Sphingomyelins can also be classified as sphingophospholipids.
In humans, SPH represents ~85% of all sphingolipids, and typically make up 10–20 mol % of plasma membrane lipids.
Sphingomyelin content in mammals ranges from 2 to 15% in most tissues, with higher concentrations found in nerve tissues, red blood cells, and the ocular lenses.
Sphingomyelin has significant structural and functional roles in the cell.
Sphingomyelin is a plasma membrane component and participates in many signaling pathways.
Sphingomyelin consists of a phosphocholine head group, a sphingosine, and a fatty acid.
The sphingosine and fatty acid can collectively be categorized as a ceramide.
This composition-ceramide- allows sphingomyelin to play significant roles in signaling pathways.
The degradation and synthesis of sphingomyelin produce important second messengers for signal transduction.
Sphingomyelin obtained from natural sources, such as eggs contains fatty acids of various chain length.
Sphingomyelin is available commercially.
Sphingomyelin undergoes significant interactions with cholesterol.
Sphingomyelin is synthesized at the endoplasmic reticulum (ER), where it can be found in low amounts, and at the trans Golgi.
It is enriched at the plasma membrane.
It has a greater concentration on the outer than the inner leaflet of the plasma membrane.
The Golgi complex represents an intermediate between the endoplasmic reticulum and plasma membrane.
Sphingomyelin synthesis involves the enzymatic transfer of a phosphocholine from phosphatidylcholine to a ceramide.
The ceramide is transported to the Golgi apparatus where it can be converted to sphingomyelin by sphingomyelin synthase
Sphingomyelin breakdown is responsible for initiating many universal signaling pathways.
It is hydrolyzed by sphingomyelinases.
Nerve cell axon membranous myelin sheaths are rich in sphingomyelin, suggesting its role as an electrical insulator of nerve fibers.
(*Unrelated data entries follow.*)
(* ===== verification/Buffers.v ===== *)
(** * Buffers

    src/src/Buffer.hpp: an array that grows by reallocation. A buffer has a block
    of the heap, whose elements beyond the size are whatever was there; [junk] is
    what a new block holds. The block has a number, so that it can be said whether
    a pointer into it survives an operation. *)

From S2P Require Import Prelude CommonFns.

(** The capacity after [BufferAlloc]; sizes are numbers of elements in memory, and
    twice such a number fits the [size_t] of the source. *)
Definition BufferAlloc_capacity (capacity old_size count : Z) : Z :=
  if capacity <? old_size + count then
    let new_capacity := if capacity =? 0 then 8 else capacity * 2 in
    if new_capacity <? old_size + count then old_size + count else new_capacity
  else capacity.

Section Buffers.
Context {T : Type} (junk : nat -> T).

(** [m_Storage] is the number of the block and its elements; 0 is the null pointer. *)
Record Buffer : Type := mkBuffer { bu_Block : nat; bu_Storage : list T; bu_Size : Z; bu_Capacity : Z }.

(** The heap gives each new block the next number. *)
Definition heap : Type := nat.

Definition BufferInit : Buffer := mkBuffer 0 [] 0 0.
Definition BufferClear (b : Buffer) : Buffer := mkBuffer (bu_Block b) (bu_Storage b) 0 (bu_Capacity b).

Definition fresh_block (n : Z) : list T := map junk (seq 0 (Z.to_nat n)).

Definition BufferInitWithCapacity (h : heap) (capacity : Z) : heap * Buffer :=
  (S h, mkBuffer (S h) (fresh_block capacity) 0 capacity).

Definition BufferDestroy (b : Buffer) : Buffer := if (bu_Block b =? 0)%nat then b else BufferInit.

(** [realloc] keeps the elements that fit. *)
Definition HeapReallocate (storage : list T) (n : Z) : list T := take (Z.to_nat n) (storage ++ fresh_block n).

(** The buffer, and the index of the first of the new elements. *)
Definition BufferAlloc (h : heap) (b : Buffer) (count : Z) : heap * Buffer * Z :=
  let old_size := bu_Size b in
  if bu_Capacity b <? old_size + count then
    let new_capacity := BufferAlloc_capacity (bu_Capacity b) old_size count in
    (S h, mkBuffer (S h) (HeapReallocate (bu_Storage b) new_capacity) (old_size + count) new_capacity, old_size)
  else (h, mkBuffer (bu_Block b) (bu_Storage b) (old_size + count) (bu_Capacity b), old_size).

(** Writing elements from an index on, which must be in the block. *)
Fixpoint store (storage : list T) (i : Z) (elems : list T) : res (list T) :=
  match elems with
  | [] => OK storage
  | e :: elems => storage ← zwrite i e storage; store storage (i + 1) elems
  end.

Definition BufferAppend (h : heap) (b : Buffer) (elems : list T) : res (heap * Buffer) :=
  let '(h, b, dest) := BufferAlloc h b (zlen elems) in
  storage ← store (bu_Storage b) dest elems;
  OK (h, mkBuffer (bu_Block b) storage (bu_Size b) (bu_Capacity b)).

Definition BufferAllocFill (h : heap) (b : Buffer) (count : Z) (fill_value : T) : res (heap * Buffer) :=
  BufferAppend h b (replicate (Z.to_nat count) fill_value).

Definition BufferAppendOne (h : heap) (b : Buffer) (elem : T) : res (heap * Buffer) := BufferAppend h b [elem].

Definition BufferPop (b : Buffer) : res (Buffer * T) :=
  _ ← check (0 <? bu_Size b) "size > 0";
  x ← of_opt (bu_Storage b !!z (bu_Size b - 1));
  OK (mkBuffer (bu_Block b) (bu_Storage b) (bu_Size b - 1) (bu_Capacity b), x).

(** ** Buffers are lists *)

Definition contents (b : Buffer) : list T := take (Z.to_nat (bu_Size b)) (bu_Storage b).

Record buffer_ok (b : Buffer) : Prop := {
  bo_size : 0 <= bu_Size b <= bu_Capacity b;
  bo_storage : zlen (bu_Storage b) = bu_Capacity b;
  bo_bound : bu_Capacity b < 2 ^ 62;
  bo_block : bu_Block b = 0%nat -> bu_Capacity b = 0 }.

Lemma contents_length b : buffer_ok b -> zlen (contents b) = bu_Size b.
Proof. intros [H1 H2 _ _]. unfold contents. rewrite length_take. lia. Qed.

Lemma store_middle l : forall a old rest, length old = length l -> store (a ++ old ++ rest) (zlen a) l = OK (a ++ l ++ rest).
Proof.
  induction l as [|e l IH]; intros a [|o old] rest Hl; try done. cbn [store app]. rewrite zwrite_middle. cbn [mbind res_bind].
  replace (a ++ e :: old ++ rest) with ((a ++ [e]) ++ old ++ rest) by (by rewrite <- app_assoc). replace (zlen a + 1) with (zlen (a ++ [e])) by (rewrite length_app; cbn; lia).
  rewrite IH by (cbn in Hl; lia). by rewrite <- app_assoc.
Qed.

(** After the allocation the block begins with what was there and has room. *)
Lemma alloc_ok h b count : buffer_ok b -> 0 <= count -> bu_Size b + count < 2 ^ 61 ->
  exists h' b', BufferAlloc h b count = (h', b', bu_Size b) /\ bu_Size b' = bu_Size b + count /\ buffer_ok b' /\
    (exists rest, bu_Storage b' = contents b ++ rest /\ count <= zlen rest) /\
    (bu_Size b + count <= bu_Capacity b -> h' = h /\ bu_Block b' = bu_Block b /\ bu_Capacity b' = bu_Capacity b) /\
    bu_Capacity b' <= Z.max (Z.max 8 (bu_Capacity b)) (2 * (bu_Size b + count)).
Proof.
  intros [H1 H2 H3 H4] Hc Hb. unfold BufferAlloc.
  assert (Hsplit : bu_Storage b = contents b ++ drop (Z.to_nat (bu_Size b)) (bu_Storage b)) by (unfold contents; by rewrite take_drop).
  assert (Hcl : length (contents b) = Z.to_nat (bu_Size b)) by (unfold contents; rewrite length_take; lia).
  destruct (Z.ltb_spec (bu_Capacity b) (bu_Size b + count)).
  - assert (Hn : bu_Size b + count <= BufferAlloc_capacity (bu_Capacity b) (bu_Size b) count <= Z.max 8 (2 * (bu_Size b + count))).
    { unfold BufferAlloc_capacity. repeat case_match; zbool; lia. }
    set (n := BufferAlloc_capacity _ _ _) in *. assert (Hf : length (fresh_block n) = Z.to_nat n) by (unfold fresh_block; by rewrite length_map, length_seq).
    eexists _, _. split; [reflexivity|]. cbn. split; [done|]. split; [|split; [|split; [lia|lia]]].
    + constructor; cbn; [lia| |lia|done]. unfold HeapReallocate. rewrite length_take, length_app. lia.
    + exists (take (Z.to_nat n - Z.to_nat (bu_Size b)) (drop (Z.to_nat (bu_Size b)) (bu_Storage b) ++ fresh_block n)). split.
      * unfold HeapReallocate. rewrite Hsplit at 1. rewrite <- app_assoc, take_app, Hcl, (take_ge (contents b)) by lia. done.
      * rewrite length_take, length_app, length_drop. lia.
  - eexists _, _. split; [reflexivity|]. cbn. split; [done|]. split; [by constructor; cbn; lia|]. split; [|split; [done|lia]].
    eexists. split; [exact Hsplit|]. rewrite length_drop. lia.
Qed.

Lemma append_ok h b l : buffer_ok b -> bu_Size b + zlen l < 2 ^ 61 ->
  exists h' b', BufferAppend h b l = OK (h', b') /\ buffer_ok b' /\ contents b' = contents b ++ l /\
    (bu_Size b + zlen l <= bu_Capacity b -> h' = h /\ bu_Block b' = bu_Block b) /\
    bu_Capacity b' <= Z.max (Z.max 8 (bu_Capacity b)) (2 * zlen (contents b')).
Proof.
  intros Hok Hb. pose proof (contents_length b Hok) as Hl. destruct (alloc_ok h b (zlen l) Hok ltac:(lia) Hb) as (h' & b' & E & Hs & Hok' & (rest & Hst & Hr) & Hkeep & Hcap).
  unfold BufferAppend. rewrite E, Hst, <- Hl. rewrite <- (take_drop (length l) rest), store_middle by (rewrite length_take; lia). cbn [mbind res_bind].
  eexists _, _. split; [reflexivity|]. destruct Hok' as [K1 K2 K3 K4].
  assert (Hc : contents (mkBuffer (bu_Block b') (contents b ++ l ++ drop (length l) rest) (bu_Size b') (bu_Capacity b')) = contents b ++ l).
  { unfold contents at 1. cbn [bu_Size bu_Storage]. rewrite app_assoc. apply take_app_length'. rewrite length_app. lia. }
  rewrite Hc. cbn [bu_Block bu_Capacity]. split; [constructor; cbn; [done| |done|done]|].
  - rewrite <- K2, Hst, !length_app, length_drop. lia.
  - split_and!; [done|intros Hroom; destruct Hkeep as (? & ? & _); [lia|done]|]. rewrite length_app. lia.
Qed.

Lemma pop_ok b : buffer_ok b ->
  match BufferPop b with
  | OK (b', x) => buffer_ok b' /\ contents b = contents b' ++ [x] /\ bu_Block b' = bu_Block b
  | Err _ => contents b = []
  end.
Proof.
  intros Hok. pose proof (contents_length b Hok) as Hl. destruct Hok as [H1 H2 H3 H4]. unfold BufferPop. destruct (Z.ltb_spec 0 (bu_Size b)); cbn [check mbind res_bind].
  - destruct (zlookup_is_Some (bu_Storage b) (bu_Size b - 1)) as [x Hx]; [lia|]. rewrite Hx. cbn. split; [constructor; cbn; lia || done|]. split; [|done].
    unfold contents. cbn. replace (Z.to_nat (bu_Size b)) with (S (Z.to_nat (bu_Size b - 1))) by lia. apply take_S_r.
    unfold zlookup in Hx. by rewrite bool_decide_true in Hx by lia.
  - apply nil_length_inv. lia.
Qed.

(** ** Refinement *)

Inductive buffer_op : Type :=
| OpAppend (elems : list T)
| OpPop
| OpClear
| OpDestroy.

(** The operation on the buffer, and what it returns. *)
Definition buffer_step (hb : heap * Buffer) (o : buffer_op) : res (heap * Buffer * option T) :=
  let '(h, b) := hb in
  match o with
  | OpAppend elems => hb ← BufferAppend h b elems; OK (hb, None)
  | OpPop => '(b, x) ← BufferPop b; OK (h, b, Some x)
  | OpClear => OK (h, BufferClear b, None)
  | OpDestroy => OK (h, BufferDestroy b, None)
  end.

(** The same on lists, as the other components have it. *)
Definition list_step (l : list T) (o : buffer_op) : res (list T * option T) :=
  match o with
  | OpAppend elems => OK (l ++ elems, None)
  | OpPop => '(x, l) ← BufferPopOne l; OK (l, Some x)
  | OpClear | OpDestroy => OK ([], None)
  end.

(** C35. A buffer refines a list: every operation ends and gives what it gives on
    the list of the elements, a pop of the empty buffer alone fails; growing keeps
    the elements, at most doubles the room that is needed, and does not move the
    block when there is room, so that pointers into it stay valid. *)
Theorem buffer_refines_list h b o : buffer_ok b ->
  (match o with OpAppend elems => bu_Size b + zlen elems < 2 ^ 61 | _ => True end) ->
  match list_step (contents b) o with
  | OK (l, r) =>
      exists h' b', buffer_step (h, b) o = OK (h', b', r) /\ buffer_ok b' /\ contents b' = l /\
        bu_Capacity b' <= Z.max (Z.max 8 (bu_Capacity b)) (2 * zlen l) /\
        (match o with OpAppend elems => bu_Size b + zlen elems <= bu_Capacity b | OpDestroy => False | _ => True end -> bu_Block b' = bu_Block b)
  | Err f => buffer_step (h, b) o = Err f
  end.
Proof.
  intros Hok Ho. destruct o as [elems| | |]; cbn [list_step buffer_step].
  - destruct (append_ok h b elems Hok Ho) as (h' & b' & -> & Hok' & Hc & Hk & Hcap). cbn. exists h', b'. rewrite <- Hc. split_and!; try done. intros Hr. by apply Hk.
  - pose proof (pop_ok b Hok) as Hp. pose proof (contents_length b Hok) as Hl. destruct (BufferPop b) as [[b' x]|f] eqn:E.
    + destruct Hp as (Hok' & Hc & Hb). unfold BufferPopOne. rewrite Hc, last_snoc. cbn. exists h, b'. split; [done|]. rewrite removelast_last. split_and!; [done|done| |done].
      unfold BufferPop in E. destruct (0 <? bu_Size b); [|done]. cbn [check mbind res_bind] in E. destruct (bu_Storage b !!z (bu_Size b - 1)); [|done]. cbn in E. injection E as <- _. cbn. lia.
    + unfold BufferPopOne. rewrite Hp. cbn. rewrite Hp in Hl. cbn in Hl. unfold BufferPop in E. rewrite <- Hl in E. cbn in E. by injection E as <-.
  - destruct Hok as [H1 H2 H3 H4]. exists h, (BufferClear b). split_and!; [done|constructor; cbn; lia || done|done|cbn; lia|done].
  - destruct Hok as [H1 H2 H3 H4]. exists h, (BufferDestroy b). split; [done|]. unfold BufferDestroy. destruct (Nat.eqb_spec (bu_Block b) 0) as [E|E].
    + specialize (H4 E). split_and!; [by constructor|unfold contents; apply nil_length_inv; rewrite length_take; lia|lia|done].
    + split_and!; [constructor; cbn; lia|done|cbn; lia|done].
Qed.
End Buffers.

Lemma buffer_refines_list_witness :
  let b := mkBuffer 3 [5; 6; 7; 0] 3 4 in
  exists h' b', buffer_step (fun _ => 9) (3%nat, b) (OpAppend [8; 9]) = OK (h', b', None) /\ buffer_ok b' /\ contents b' = [5; 6; 7; 8; 9].
Proof.
  intros b. destruct (buffer_refines_list (fun _ => 9) 3%nat b (OpAppend [8; 9])) as (h' & b' & H1 & H2 & H3 & _).
  - constructor; cbn; lia.
  - cbn. lia.
  - exists h', b'. split; [exact H1|]. split; [exact H2|]. exact H3.
Defined.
The plasma membrane of other cells is also abundant in sphingomyelin, largely in the exoplasmic leaflet of the cell membrane.
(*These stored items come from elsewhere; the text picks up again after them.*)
(* ===== verification/DagData.v ===== *)
(** * Frozen data and node state

    The records of src/src/DagData.hpp, src/src/StateData.hpp and
    src/src/NodeState.hpp. The prefix [m_] of a C++ member becomes a prefix
    for the struct, since two records of one file cannot share a field name:
    [nd_] for NodeData, [nsd_] for NodeStateData, [ns_] for NodeState.
    A pointer into an array of the memory-mapped file is the index of its
    target. *)

From S2P Require Import Prelude CommonFns Hash HashImpl.

Export Fast(HashDigest, mkDigest, digest_eq, digest_lt, CompareHashDigests).

(** ** DagData.hpp *)

Inductive ScannerType : Type := kCpp | kGeneric.

Record FrozenFileAndHash : Type := mkFile { m_Filename : cstr; m_FilenameHash : Z }.

Record KeywordData : Type := mkKeyword {
  kw_String : cstr; kw_StringLength : Z; kw_ShouldFollow : bool }.

(** [ScannerData] and [GenericScannerData] in one record: the flags and the
    keywords are those of the generic scanner. *)
Record ScannerData : Type := mkScanner {
  sc_ScannerType : ScannerType;
  sc_IncludePaths : list cstr;
  sc_ScannerGuid : HashDigest;
  sc_Flags : Z;
  sc_Keywords : list KeywordData }.

Definition kFlagRequireWhitespace : Z := 1.
Definition kFlagUseSeparators : Z := 2.
Definition kFlagBareMeansSystem : Z := 4.

Definition kFlagOverwriteOutputs : Z := 1.
Definition kFlagPreciousOutputs : Z := 2.
Definition kFlagExpensive : Z := 4.

Record EnvVarData : Type := mkEnv { ev_Name : cstr; ev_Value : cstr }.

Record NodeData : Type := mkNodeData {
  nd_Action : option cstr;
  nd_PreAction : option cstr;
  nd_Annotation : cstr;
  nd_PassIndex : Z;
  nd_Dependencies : list Z;
  nd_BackLinks : list Z;
  nd_InputFiles : list FrozenFileAndHash;
  nd_OutputFiles : list FrozenFileAndHash;
  nd_AuxOutputFiles : list FrozenFileAndHash;
  nd_EnvVars : list EnvVarData;
  nd_Scanner : option ScannerData;
  nd_Flags : Z }.

Record NamedNodeData : Type := mkNamed { nn_Name : cstr; nn_NodeIndex : Z }.

Record BuildTupleData : Type := mkTuple {
  bt_ConfigIndex : Z;
  bt_VariantIndex : Z;
  bt_SubVariantIndex : Z;
  bt_DefaultNodes : list Z;
  bt_AlwaysNodes : list Z;
  bt_NamedNodes : list NamedNodeData }.

Record DagFileSignature : Type := mkFileSig { fsig_Path : cstr; fsig_Timestamp : Z }.
Record DagGlobSignature : Type := mkGlobSig { gsig_Path : cstr; gsig_Digest : HashDigest }.

(** The arrays behind one count ([m_NodeCount], [m_ConfigCount], ...) are lists
    of that length. *)
Record DagData : Type := mkDag {
  dag_NodeGuids : list HashDigest;
  dag_NodeData : list NodeData;
  dag_Passes : list cstr;
  dag_ConfigNames : list cstr;
  dag_ConfigNameHashes : list Z;
  dag_VariantNames : list cstr;
  dag_VariantNameHashes : list Z;
  dag_SubVariantNames : list cstr;
  dag_SubVariantNameHashes : list Z;
  dag_BuildTuples : list BuildTupleData;
  dag_DefaultConfigIndex : Z;
  dag_DefaultVariantIndex : Z;
  dag_DefaultSubVariantIndex : Z;
  dag_FileSignatures : list DagFileSignature;
  dag_GlobSignatures : list DagGlobSignature;
  dag_ShaExtensionHashes : list Z;
  dag_MaxExpensiveCount : Z;
  dag_StateFileName : cstr;
  dag_StateFileNameTmp : cstr;
  dag_ScanCacheFileName : cstr;
  dag_ScanCacheFileNameTmp : cstr;
  dag_DigestCacheFileName : cstr;
  dag_DigestCacheFileNameTmp : cstr }.

Definition dag_NodeCount (dag : DagData) : Z := zlen (dag_NodeData dag).

(** ** StateData.hpp *)

Record NodeStateData : Type := mkNodeStateData {
  nsd_BuildResult : Z;
  nsd_InputSignature : HashDigest;
  nsd_OutputFiles : list cstr;
  nsd_AuxOutputFiles : list cstr }.

(** [m_NodeGuids] and [m_NodeStates], two arrays of [m_NodeCount] entries. *)
Record StateData : Type := mkStateData {
  sd_NodeGuids : list HashDigest;
  sd_NodeStates : list NodeStateData }.

(** ** NodeState.hpp *)

Inductive BuildProgress : Type :=
| kInitial | kBlocked | kUnblocked | kRunAction | kSucceeded | kUpToDate | kFailed | kCompleted.

(** The values of the enumeration, compared by [DriverSaveBuildState]. *)
Definition progress_code (p : BuildProgress) : Z :=
  match p with
  | kInitial => 0 | kBlocked => 1 | kUnblocked => 2 | kRunAction => 3
  | kSucceeded => 100 | kUpToDate => 101 | kFailed => 102 | kCompleted => 200
  end.

#[export] Instance BuildProgress_eq_dec : EqDecision BuildProgress.
Proof. solve_decision. Defined.

Definition kQueued : Z := 1.
Definition kActive : Z := 2.

(** [m_MmapData] is the index of the node in the DAG, [m_MmapState] the record
    of the previous build if there is one. *)
Record NodeState : Type := mkNodeState {
  ns_Flags : Z;
  ns_PassIndex : Z;
  ns_Progress : BuildProgress;
  ns_MmapData : Z;
  ns_MmapState : option NodeStateData;
  ns_BuildResult : Z;
  ns_InputSignature : HashDigest }.

Definition set_flags (f : Z) (s : NodeState) : NodeState :=
  mkNodeState f (ns_PassIndex s) (ns_Progress s) (ns_MmapData s) (ns_MmapState s)
    (ns_BuildResult s) (ns_InputSignature s).
Definition set_progress (p : BuildProgress) (s : NodeState) : NodeState :=
  mkNodeState (ns_Flags s) (ns_PassIndex s) p (ns_MmapData s) (ns_MmapState s)
    (ns_BuildResult s) (ns_InputSignature s).
Definition set_result (r : Z) (s : NodeState) : NodeState :=
  mkNodeState (ns_Flags s) (ns_PassIndex s) (ns_Progress s) (ns_MmapData s) (ns_MmapState s)
    r (ns_InputSignature s).
Definition set_signature (d : HashDigest) (s : NodeState) : NodeState :=
  mkNodeState (ns_Flags s) (ns_PassIndex s) (ns_Progress s) (ns_MmapData s) (ns_MmapState s)
    (ns_BuildResult s) d.

Definition NodeStateIsCompleted (s : NodeState) : bool := bool_decide (ns_Progress s = kCompleted).
Definition NodeStateIsBlocked (s : NodeState) : bool := bool_decide (kBlocked = ns_Progress s).
Definition NodeStateIsQueued (s : NodeState) : bool := negb (Z.land (ns_Flags s) kQueued =? 0).
Definition NodeStateIsActive (s : NodeState) : bool := negb (Z.land (ns_Flags s) kActive =? 0).
Definition NodeStateFlagQueued (s : NodeState) : NodeState := set_flags (Z.lor (ns_Flags s) kQueued) s.
Definition NodeStateFlagUnqueued (s : NodeState) : NodeState :=
  set_flags (Z.land (ns_Flags s) (u16 (Z.lnot kQueued))) s.
Definition NodeStateFlagActive (s : NodeState) : NodeState := set_flags (Z.lor (ns_Flags s) kActive) s.
Definition NodeStateFlagInactive (s : NodeState) : NodeState :=
  set_flags (Z.land (ns_Flags s) (u16 (Z.lnot kActive))) s.

Definition expensive (nd : NodeData) : bool := negb (Z.land (nd_Flags nd) kFlagExpensive =? 0).

(** [!cmd_line || cmd_line[0] == '\0']. *)
Definition empty_action (nd : NodeData) : bool :=
  match nd_Action nd with
  | None => true
  | Some [] => true
  | Some (c :: _) => Ascii.eqb c NUL
  end.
Sphingomyelin plays a significant role in cell signaling pathways.
The synthesis of sphingomyelin at the plasma membrane by sphingomyelin synthase 2 produces diacylglycerol.
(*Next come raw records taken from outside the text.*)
(* ===== verification/BuildQueueInv.v ===== *)
(** * The scheduler's invariant

    For src/src/BuildQueue.cpp: the static conditions on the node table
    ([static_ok]), the invariant [Inv] relating a queue to a ghost status per
    node, and one lemma per function of the file that says the function runs to
    the end (no [CHECK] fails, no array access is out of range, the fuel is
    enough) and preserves it. *)

From S2P Require Import Prelude CommonFns Hash HashImpl DagData BuildQueue BuildQueueRing.

Section Inv.
Context (cfg : BuildQueueConfig) (mm : list Z).

(** ** Static conditions

    [mm] is the DAG index of every node of the build ([m_MmapData]). *)

Definition ndata (i : Z) : option NodeData :=
  match mm !!z i with Some d => cfg_NodeData cfg !!z d | None => None end.

(** Node [i] depends on node [j] (indices of node states). *)
Definition dep (i j : Z) : Prop :=
  exists nd d, ndata i = Some nd /\ d ∈ nd_Dependencies nd /\ cfg_NodeRemappingTable cfg !!z d = Some j.

Definition is_exp (i : Z) : bool := match ndata i with Some nd => expensive nd | None => false end.

(** What [DriverPrepareNodes] and the DAG file provide: the remapping table
    inverts [mm], dependencies are closed and in no later pass, back links
    mirror dependencies, the graph has no cycle, and an expensive node has a
    command to run. *)
Record static_ok : Prop := {
  so_len : zlen mm = cfg_MaxNodes cfg;
  so_max : cfg_MaxNodes cfg < 2 ^ 31;
  so_data i d : mm !!z i = Some d ->
    (exists nd, cfg_NodeData cfg !!z d = Some nd) /\ cfg_NodeRemappingTable cfg !!z d = Some i;
  so_remap d j : cfg_NodeRemappingTable cfg !!z d = Some j -> j <> -1 -> mm !!z j = Some d;
  so_deps i nd d : ndata i = Some nd -> d ∈ nd_Dependencies nd ->
    exists j nd', cfg_NodeRemappingTable cfg !!z d = Some j /\ j <> -1 /\
      ndata j = Some nd' /\ nd_PassIndex nd' <= nd_PassIndex nd;
  so_back i nd b : ndata i = Some nd -> b ∈ nd_BackLinks nd ->
    exists j, cfg_NodeRemappingTable cfg !!z b = Some j /\ (j = -1 \/ dep j i);
  so_back' i j nd : dep j i -> ndata i = Some nd ->
    exists b, b ∈ nd_BackLinks nd /\ cfg_NodeRemappingTable cfg !!z b = Some j;
  so_rank : exists rank : Z -> nat, forall i j, dep i j -> (rank j < rank i)%nat;
  so_exp i nd : ndata i = Some nd -> expensive nd = true -> empty_action nd = false;
  so_maxexp : 0 < cfg_MaxExpensiveCount cfg
}.

Hypothesis SO : static_ok.

(** ** The invariant *)

Definition ready (sg : list status) (i : Z) : Prop :=
  forall j s, dep i j -> sg !!z j = Some s -> is_done s = true.

Definition blocked_on (sg : list status) (i : Z) : Prop :=
  exists j s, dep i j /\ sg !!z j = Some s /\ is_done s = false.

Definition flags_ok (s : status) (f : Z) : Prop :=
  match s with
  | SRingI | SRingB | SRingU => f = 1
  | SWait => f = 3
  | SSign | SRun | SHand | SDone _ => f = 2
  | SBlocked | SFuture => f = 0
  | SPast => True
  end.

(** [pend] are the blocked nodes whose last dependency has just completed and
    that [UnblockWaiters] has still to enqueue. *)
Definition prog_ok (sg : list status) (pend : Z -> Prop) (i : Z) (s : status) (p : BuildProgress) : Prop :=
  match s with
  | SRingI => p = kInitial
  | SRingB => p = kBlocked /\ ready sg i
  | SRingU | SWait => p = kRunAction /\ ready sg i /\ is_exp i = true
  | SSign => p = kUnblocked /\ ready sg i
  | SRun => p = kRunAction /\ ready sg i
  | SHand => p = kInitial \/ (ready sg i /\ p <> kCompleted)
  | SBlocked => p = kBlocked /\ (blocked_on sg i \/ pend i)
  | SDone _ => p = kCompleted /\ ready sg i
  | SPast => p = kCompleted
  | SFuture => p = kInitial
  end.

Definition result_ok (s : status) (r : Z) : Prop :=
  match s with SDone failed => r = Z.b2z failed | SPast => r = 0 | _ => True end.

Definition pass_ok (cur : Z) (s : status) (nd : NodeData) : Prop :=
  match s with
  | SPast => nd_PassIndex nd < cur
  | SFuture => cur < nd_PassIndex nd
  | _ => nd_PassIndex nd = cur
  end.

Definition pend_w (_ : Z) (s : status) : Z := if is_current s && negb (is_done s) then 1 else 0.
Definition failed_w (_ : Z) (s : status) : Z := match s with SDone true => 1 | _ => 0 end.
Definition run_w (i : Z) (s : status) : Z := match s with SRun => Z.b2z (is_exp i) | _ => 0 end.
Definition unparked_w (_ : Z) (s : status) : Z := match s with SRingU => 1 | _ => 0 end.

(** Work left: an upper bound on the number of locked stretches to come. *)
Definition work_w (_ : Z) (s : status) : Z :=
  match s with
  | SRingI => 7 | SBlocked => 6 | SRingB => 5 | SSign => 4 | SRingU => 3 | SRun | SWait => 2
  | SHand | SDone _ | SPast | SFuture => 0
  end.

Definition parked (q : BuildQueue) : list Z := take (Z.to_nat (q_ExpensiveWaitCount q)) (q_ExpensiveWaitList q).

(** An expensive node in hand that is about to run its action, or to be parked,
    counts as a slot that may be taken. *)
Definition slack (q : BuildQueue) (hand : option Z) : Z :=
  match hand with
  | Some n =>
      match q_NodeState q !!z n with
      | Some st => Z.b2z (bool_decide (ns_Progress st = kRunAction) && is_exp n)
      | None => 0
      end
  | None => 0
  end.

Record Inv (sg : list status) (q : BuildQueue) (hand : option Z) (pend : Z -> Prop) : Prop := {
  iv_cfg : q_Config q = cfg;
  iv_mm : map ns_MmapData (q_NodeState q) = mm;
  iv_len : length sg = length (q_NodeState q);
  iv_flags i s st : sg !!z i = Some s -> q_NodeState q !!z i = Some st -> flags_ok s (ns_Flags st);
  iv_prog i s st : sg !!z i = Some s -> q_NodeState q !!z i = Some st -> prog_ok sg pend i s (ns_Progress st);
  iv_result i s st : sg !!z i = Some s -> q_NodeState q !!z i = Some st -> result_ok s (ns_BuildResult st);
  iv_pass i s nd : sg !!z i = Some s -> ndata i = Some nd -> pass_ok (q_CurrentPassIndex q) s nd;
  iv_ring : ring_ok q;
  iv_cap : cfg_MaxNodes cfg < q_QueueCapacity q;
  iv_contents : lists is_ring (contents q) sg;
  iv_waitlen : zlen (q_ExpensiveWaitList q) = q_QueueCapacity q;
  iv_waitcount : 0 <= q_ExpensiveWaitCount q <= cfg_MaxNodes cfg;
  iv_wait : lists is_wait (parked q) sg;
  iv_hand i : sg !!z i = Some SHand <-> hand = Some i;
  iv_pending : q_PendingNodeCount q = cnt pend_w 0 sg;
  iv_failed : q_FailedNodeCount q = cnt failed_w 0 sg;
  iv_running : q_ExpensiveRunning q = cnt run_w 0 sg;
  iv_limit : q_ExpensiveRunning q <= cfg_MaxExpensiveCount cfg;
  iv_parked : 0 < q_ExpensiveWaitCount q ->
    cfg_MaxExpensiveCount cfg <= q_ExpensiveRunning q + cnt unparked_w 0 sg + slack q hand
}.

Lemma slack_range q hand : 0 <= slack q hand <= 1.
Proof. unfold slack. destruct hand; [|lia]. destruct (q_NodeState q !!z z); [|lia]. by destruct (_ && _). Qed.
Diacylglycerol is a lipid-soluble second messenger that can pass along a signal cascade.
The degradation of sphingomyelin can produce ceramide which is involved in the apoptotic signaling pathway.
Sphingomyelin hydrolysis and ceramide signaling are essential in the decision of whether a cell dies.
Sphingomyelin, and other sphingolipids, are associated with lipid microdomains in the plasma membrane known as lipid rafts.
Lipid rafts are characterized by the lipid molecules offering more structure and rigidity compared to the rest of the plasma membrane, and are thought to be involved in many cell processes, such as membrane sorting and trafficking, signal transduction, and cell polarization.
Excessive sphingomyelin in lipid rafts may lead to insulin resistance.
Lipid rafts have been speculated to be involved in the cascade of cell apoptosis.
Sphingomyelin can accumulate in a hereditary disease called Niemann–Pick disease.
It is a genetically-inherited disease caused by a deficiency in the lysosomal enzyme acid sphingomyelinase, which causes the accumulation of sphingomyelin in spleen, liver, lungs, bone marrow, and brain, causing irreversible neurological damage.
In the autoimmune disease multiple sclerosis (MS), the myelin sheath of neuronal cells in the brain and spinal cord is degraded, resulting in loss of signal transduction capability.
The activation of sphingomyelinase, an enzyme that catalyzes the hydrolysis of sphingomyelin to ceramide; sphingomyelinase activity has been observed in conjunction with cellular apoptosis.
An excess of sphingomyelin in the red blood cell membrane, as occurs in abetalipoproteinemia, causes excess lipid accumulation in the outer leaflet of the red blood cell plasma membrane, resulting in abnormally shaped red cells called acanthocytes.